Tuesday morning saw the release of the first trailer for Won't You Be My Neighbor, a documentary about the life of children's entertainer Fred Rogers — a man better known to generations of kids as Mr. Rogers.
It wasn't the only film about the genial television host, who would have turned 90 today, to hit the internet.
Mr. Rogers: A War Hero, a new entry in producer Adi Shankar's Bootleg Universe series of short films, takes a very approach to telling the man's life story. Instead of a factual recounting of Rogers' transition from minister training to TV icon, the 12-minute short plays on years of (unfounded) rumors and tall tales to tell a very alternative origin story. Here, he goes to Vietnam and becomes a supersoldier, learning the importance of kindness and generosity along the way.

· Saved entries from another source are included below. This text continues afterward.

Definition step (s : Markers) (e : MarkerEvent) : Markers :=
  match e with
  | click_marker m => if has_marker m s then marker_click m s else s
  | enter_marker m => if has_marker m s then marker_mouseenter m s else s
  | leave_marker m => if has_marker m s then marker_mouseleave m s else s
  | enter_popup m => if has_marker m s then popup_mouseenter m s else s
  | leave_popup m => if has_marker m s then marker_mouseleave m s else s
  | click_map =>
      Nat.iter (length (allMarkers s)) clearAllPopupsAndMarkers s
  | timeout_fires timeout =>
      match timers s !! timeout with
      | Some m =>
          close_popup m
            {| allMarkers := allMarkers s;
               currentClickedMarker := currentClickedMarker s;
               currentClickedItem := currentClickedItem s;
               isClickActive := isClickActive s;
               hoverTimeouts := hoverTimeouts s;
               show := show s; active := active s;
               cards_active := cards_active s;
               timers := delete timeout (timers s);
               next_timer := next_timer s; calls := calls s |}
      | None => s
      end
  end.

Definition markers_run (events : list MarkerEvent) (s : Markers) : Markers :=
  fold_left step events s.

End MapMarkers.

(* ====================================================================== *)
(** * Facts about JavaScript numbers *)
(* ====================================================================== *)

Module JsNumberFacts.

Import JsNumber.

(** ** The binary64 specification: results that are never NaN *)

Section SpecFloat.

Variables prec emax : Z.
Local Open Scope Z_scope.

(** [r] is not NaN and carries the sign [s]. *)
Definition signed (s : bool) (r : spec_float) : Prop :=
  match r with
  | S754_zero s' | S754_infinity s' | S754_finite s' _ _ => s' = s
  | S754_nan => False
  end.

Definition is_number (r : spec_float) : Prop :=
  match r with S754_nan => False | _ => True end.

Definition is_finite (r : spec_float) : Prop :=
  match r with S754_zero _ | S754_finite _ _ _ => True | _ => False end.

Lemma signed_is_number s r : signed s r -> is_number r.
Proof. destruct r; simpl; auto. Qed.

Lemma shr_1_nonneg mrs : 0 <= shr_m mrs -> 0 <= shr_m (shr_1 mrs).
Proof.
  destruct mrs as [m r s]; simpl. destruct m as [|[p|p|]|[p|p|]]; simpl; lia.
Qed.

Lemma iter_pos_shr_1_nonneg p : forall mrs,
  0 <= shr_m mrs -> 0 <= shr_m (SpecFloat.iter_pos shr_1 p mrs).
Proof.
  induction p; simpl; intros mrs H; auto using shr_1_nonneg.
Qed.

Lemma shr_nonneg mrs e n : 0 <= shr_m mrs -> 0 <= shr_m (fst (shr mrs e n)).
Proof.
  unfold shr. destruct n; simpl; auto using iter_pos_shr_1_nonneg.
Qed.

Lemma shr_record_of_loc_m m l : shr_m (shr_record_of_loc m l) = m.
Proof. destruct l as [|[]]; reflexivity. Qed.

Lemma shr_fexp_nonneg m e l :
  0 <= m -> 0 <= shr_m (fst (shr_fexp prec emax m e l)).
Proof.
  intros H. unfold shr_fexp. apply shr_nonneg.
  rewrite shr_record_of_loc_m. exact H.
Qed.

Lemma round_nearest_even_nonneg m l : 0 <= m -> 0 <= round_nearest_even m l.
Proof.
  unfold round_nearest_even. destruct l as [|[]]; try destruct (Z.even m); lia.
Qed.

(** Rounding a non-negative mantissa gives a number with the sign asked
    for: the NaN branch of [binary_round_aux] is dead. *)
Lemma binary_round_aux_signed s m e l :
  0 <= m -> signed s (binary_round_aux prec emax s m e l).
Proof.
  intros H. unfold binary_round_aux.
  pose proof (shr_fexp_nonneg m e l H) as H1.
  destruct (shr_fexp prec emax m e l) as [mrs' e']. simpl in H1.
  pose proof (shr_fexp_nonneg _ e' loc_Exact
                (round_nearest_even_nonneg _ (loc_of_shr_record mrs') H1)) as H2.
  destruct (shr_fexp prec emax _ e' loc_Exact) as [mrs'' e'']. simpl in H2.
  destruct (shr_m mrs''); simpl; try reflexivity; try lia.
  destruct (e'' <=? emax - prec); reflexivity.
Qed.

Lemma binary_round_signed s m e : signed s (binary_round prec emax s m e).
Proof.
  unfold binary_round. destruct (shl_align _ _ _) as [mz ez].
  apply binary_round_aux_signed. lia.
Qed.

Lemma binary_normalize_is_number m e sz :
  is_number (binary_normalize prec emax m e sz).
Proof.
  destruct m; simpl; auto; eapply signed_is_number, binary_round_signed.
Qed.

Lemma SFsub_is_number x y :
  is_finite x -> is_number y -> is_number (SFsub prec emax x y).
Proof.
  destruct x as [[]|[]| |sx mx ex], y as [[]|[]| |sy my ey]; simpl; auto;
    intros _ _; apply binary_normalize_is_number.
Qed.

Lemma SFabs_signed x : is_number x -> signed false (SFabs x).
Proof. destruct x; simpl; auto. Qed.

Lemma div_eucl_nonneg a b : 0 <= a -> 0 < b -> 0 <= fst (Z.div_eucl a b).
Proof.
  intros Ha Hb. pose proof (Z.div_pos a b Ha Hb) as H.
  unfold Z.div in H. destruct (Z.div_eucl a b). exact H.
Qed.

Lemma SFdiv_core_binary_nonneg m1 e1 m2 e2 :
  0 <= fst (fst (SFdiv_core_binary prec emax (Zpos m1) e1 (Zpos m2) e2)).
Proof.
  unfold SFdiv_core_binary.
  set (s := _ - _ - _).
  set (m' := match s with Z0 => _ | Zpos _ => _ | Zneg _ => _ end).
  assert (Hm : 0 <= m').
  { subst m'. destruct s; try lia. apply Z.shiftl_nonneg. lia. }
  pose proof (div_eucl_nonneg m' (Zpos m2) Hm ltac:(lia)) as H.
  destruct (Z.div_eucl m' (Zpos m2)) as [q r]. exact H.
Qed.

(** A non-negative number divided by a positive finite one. *)
Lemma SFdiv_signed x my ey :
  signed false x -> signed false (SFdiv prec emax x (S754_finite false my ey)).
Proof.
  destruct x as [s|s| |s mx ex]; simpl; intros H; subst; auto.
  pose proof (SFdiv_core_binary_nonneg mx ex my ey) as Hq.
  destruct (SFdiv_core_binary prec emax (Zpos mx) ex (Zpos my) ey)
    as [[mz ez] lz].
  simpl in *. apply binary_round_aux_signed. exact Hq.
Qed.

(** A non-negative number times a positive finite one. *)
Lemma SFmul_signed x my ey :
  signed false x -> signed false (SFmul prec emax x (S754_finite false my ey)).
Proof.
  destruct x as [s|s| |s mx ex]; simpl; intros H; subst; auto.
  apply binary_round_aux_signed. lia.
Qed.

Lemma SFadd_signed x y :
  signed false x -> signed false y -> signed false (SFadd prec emax x y).
Proof.
  destruct x as [sx|sx| |sx mx ex], y as [sy|sy| |sy my ey]; simpl;
    intros Hx Hy; subst; simpl; auto.
  apply binary_round_signed.
Qed.

(** *** The sign of a difference

    From here on the precision is positive, as it is for binary64. *)

Hypothesis prec_pos : 0 < prec.

Abbreviation emin := (SpecFloat.emin prec emax).
Abbreviation fexp := (SpecFloat.fexp prec emax).

Lemma digits2_pos_bounds m :
  2 ^ (Zpos (digits2_pos m) - 1) <= Zpos m < 2 ^ Zpos (digits2_pos m).
Proof.
  induction m as [m IH|m IH|]; simpl digits2_pos.
  - rewrite Pos2Z.inj_succ.
    replace (Z.succ (Zpos (digits2_pos m)) - 1)
      with (Z.succ (Zpos (digits2_pos m) - 1)) by lia.
    rewrite !Z.pow_succ_r by lia. lia.
  - rewrite Pos2Z.inj_succ.
    replace (Z.succ (Zpos (digits2_pos m)) - 1)
      with (Z.succ (Zpos (digits2_pos m) - 1)) by lia.
    rewrite !Z.pow_succ_r by lia. lia.
  - simpl. lia.
Qed.

Lemma shr_1_div2 mrs : 0 <= shr_m mrs -> shr_m (shr_1 mrs) = shr_m mrs / 2.
Proof.
  destruct mrs as [m r s]. destruct m as [|[p|p|]|p];
    cbn [shr_1 shr_m]; intros H; try lia; try reflexivity.
  - apply Z.div_unique with 1; lia.
  - apply Z.div_unique with 0; lia.
Qed.

Lemma div2_nonneg m : 0 <= m -> 0 <= m / 2.
Proof. intros. apply Z.div_pos; lia. Qed.

Lemma iter_pos_shr_1_div p : forall mrs,
  0 <= shr_m mrs ->
  shr_m (SpecFloat.iter_pos shr_1 p mrs) = shr_m mrs / 2 ^ Zpos p.
Proof.
  induction p as [p IH|p IH|]; intros mrs H; simpl SpecFloat.iter_pos.
  - assert (H1 : 0 <= shr_m (shr_1 mrs))
      by (rewrite shr_1_div2 by lia; apply div2_nonneg, H).
    assert (H2 : 0 <= shr_m (SpecFloat.iter_pos shr_1 p (shr_1 mrs))).
    { rewrite IH by exact H1. apply Z.div_pos; [exact H1|].
      apply Z.pow_pos_nonneg; lia. }
    rewrite IH by exact H2. rewrite IH by exact H1. rewrite shr_1_div2 by exact H.
    rewrite !Z.div_div by (try apply Z.pow_pos_nonneg; lia).
    f_equal. rewrite <- Z.pow_add_r, <- Z.pow_succ_r by lia. f_equal. lia.
  - assert (H2 : 0 <= shr_m (SpecFloat.iter_pos shr_1 p mrs)).
    { rewrite IH by exact H. apply Z.div_pos; [exact H|].
      apply Z.pow_pos_nonneg; lia. }
    rewrite IH by exact H2. rewrite IH by exact H.
    rewrite !Z.div_div by (try apply Z.pow_pos_nonneg; lia).
    f_equal. rewrite <- Z.pow_add_r by lia. f_equal. lia.
  - rewrite shr_1_div2 by exact H. reflexivity.
Qed.

(** Shifting a positive mantissa at an exponent not below [emin] leaves it
    positive, at an exponent not below [emin]. *)
Lemma shr_fexp_pos m e l :
  emin <= e ->
  0 < shr_m (fst (shr_fexp prec emax (Zpos m) e l))
  /\ emin <= snd (shr_fexp prec emax (Zpos m) e l).
Proof.
  intros He. unfold shr_fexp, shr. simpl Zdigits2.
  pose proof (digits2_pos_bounds m) as Hd.
  set (d := Zpos (digits2_pos m)) in *.
  unfold SpecFloat.fexp.
  destruct (Z.max (d + e - prec) emin - e) as [|n|n] eqn:En; simpl;
    try (split; [|lia]).
  - rewrite shr_record_of_loc_m. lia.
  - rewrite iter_pos_shr_1_div by (rewrite shr_record_of_loc_m; lia).
    assert (Hn : Zpos n = d - prec) by lia.
    rewrite shr_record_of_loc_m.
    apply Z.div_str_pos. split; [apply Z.pow_pos_nonneg; lia|].
    eapply Z.le_trans; [|apply Hd]. apply Z.pow_le_mono_r; lia.
  - rewrite shr_record_of_loc_m. lia.
Qed.

Definition positive_sf (r : spec_float) : Prop :=
  match r with
  | S754_finite false _ _ | S754_infinity false => True
  | _ => False
  end.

"I like the idea of bootleg biopics, because biopics are bulls***,” says Shankar, who also produces Netflix's Castlevania anime series. "They're all made up anyways. They're usually changing 30 percent of the story, maybe even more. The reason we make biopics as a society is to teach the next generation. It's to synthesize someone's life into the key learnings and then use that as a vehicle to educate the next generation, right? I feel like you can do that better with a tall tale than you can with a Lifetime movie recount of the beats of their life."
Shankar, who has also produced films such as The Grey and Dredd, as well as the upcoming battle rap movie Bodied, wants to be clear: He grew up adoring Mr. Rogers, having watched the show all throughout his childhood in Hong Kong. The short, directed by Kenlon Clark, is meant as a love-letter to the icon, giving him a modern origin story that mirrors what we see in modern action films. It's dedicated to educators, including Clark's mother, and is meant to impart both the stupidity of war and suggest that teachers and people who work with young people are the forward-thinking heroes we deserve.
Turning Mr. Rogers into a violent soldier is a means to an end, not some kind of perversion, Shankar promises.
"This one is just purely a tribute to this guy," he says. "The idea behind putting it in this action, war movie context is I feel like that's a way to introduce him to a younger generation. Yeah, we can all make a documentary about him, cool. The documentary's great. The documentary is going to mainly get people who already knew about him."